— Task description —
Which lines run from the line with "(_cold_map db1, _cold_container_vector" through the line with "- apply new_keys_elem" in the entries below? Print them exactly, both ends included, and nothing more.

=== Given records ===

Lemma fill_lengths : Forall (fun o => oq_dedupFlag o = UNIQUE -> blen (oq_chunkHash o) = 32 /\ blen (oq_chunkAddr o) = 144) outs.
Proof.
  eapply Forall_impl; [apply Fi|]. intros o Ho Un. destruct (Ho Un) as (L & en & _ & -> & R & _). split; [done|].
  destruct (enc_recipe_ok (c_crypto cfg) (c_indexQueryKey cfg) _ R) as (_ & Le & _). unfold blen. lia.
Qed.

(** What the queries of the end of the batch do. *)
Lemma end_frame : (indexObj_ db1 = indexObj_ db /\ sfObj_ db1 = sfObj_ db /\ _local_map db1 = _local_map db) /\
  (_cold_map db1, _cold_container_vector db1, _cold_container_set db1) = (_cold_map db, _cold_container_vector db, _cold_container_set db) /\
  forall b, default [] (delta_index db1 !! b) = default [] (delta_index db !! b) ++ map snd (filter (fun x => fst x = b) (t_deltas t')).
Proof.
  pose proof (fl_local _ _ _ _ _ _ _ _ _ _ _ Fi) as Lo. unfold end_queries. destruct flag.
  - destruct (LocalInsert_frame (t_batch_map t') db) as (-> & -> & [= -> ->] & ->). rewrite Lo by done. split; [done|]. split; [done|]. intros b. by rewrite app_nil_r.
  - destruct (UpdateDeltaIndex_frame (t_deltas t') db) as (-> & -> & [= _ -> _] & ->). split; [done|]. split; [done|]. intros b. apply UpdateDeltaIndex_deltas.
Qed.

Hypothesis Up : updated db1 outs db'.

Lemma fill_index : indexObj_ db' = index_of cfg V'.
Proof.
  rewrite (ud_index _ _ _ Up). destruct end_frame as ((-> & _) & _). rewrite (cg_index _ _ Cg). apply map_eq. intros k.
  destruct (index_outs_lookup outs k Nd (index_of cfg V)) as [I1 I2]. unfold index_of at 2. rewrite lookup_fmap.
  destruct (decide (k ∈ new_keys outs)) as [Hk|Hk].
  - apply new_keys_elem in Hk as (o & Ho & Un & <-). pose proof (fl_outs _ _ _ _ _ _ _ _ _ _ _ Fi) as Fo. rewrite Forall_forall in Fo.
    destruct (Fo o Ho Un) as (_ & en & -> & Ea & _). rewrite (I1 o Ho Un eq_refl), Ea. done.
  - rewrite (I2 Hk). unfold index_of. rewrite lookup_fmap. destruct (V !! k) as [e|] eqn:E.
    + destruct (old_key _ _ E) as [-> _]. done.
    + destruct (V' !! k) as [e|] eqn:E'; [|done]. exfalso. assert (C : is_Some (V' !! k)) by (by eexists).
      apply (fl_keys _ _ _ _ _ _ _ _ _ _ _ Fi) in C as [[e' C]|C]; [congruence|done].
Qed.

===

— Finished exercise —
  (_cold_map db1, _cold_container_vector db1, _cold_container_set db1) = (_cold_map db, _cold_container_vector db, _cold_container_set db) /\
  forall b, default [] (delta_index db1 !! b) = default [] (delta_index db !! b) ++ map snd (filter (fun x => fst x = b) (t_deltas t')).
Proof.
  pose proof (fl_local _ _ _ _ _ _ _ _ _ _ _ Fi) as Lo. unfold end_queries. destruct flag.
  - destruct (LocalInsert_frame (t_batch_map t') db) as (-> & -> & [= -> ->] & ->). rewrite Lo by done. split; [done|]. split; [done|]. intros b. by rewrite app_nil_r.
  - destruct (UpdateDeltaIndex_frame (t_deltas t') db) as (-> & -> & [= _ -> _] & ->). split; [done|]. split; [done|]. intros b. apply UpdateDeltaIndex_deltas.
Qed.

Hypothesis Up : updated db1 outs db'.

Lemma fill_index : indexObj_ db' = index_of cfg V'.
Proof.
  rewrite (ud_index _ _ _ Up). destruct end_frame as ((-> & _) & _). rewrite (cg_index _ _ Cg). apply map_eq. intros k.
  destruct (index_outs_lookup outs k Nd (index_of cfg V)) as [I1 I2]. unfold index_of at 2. rewrite lookup_fmap.
  destruct (decide (k ∈ new_keys outs)) as [Hk|Hk].
  - apply new_keys_elem in Hk as (o & Ho & Un & <-). pose proof (fl_outs _ _ _ _ _ _ _ _ _ _ _ Fi) as Fo. rewrite Forall_forall in Fo.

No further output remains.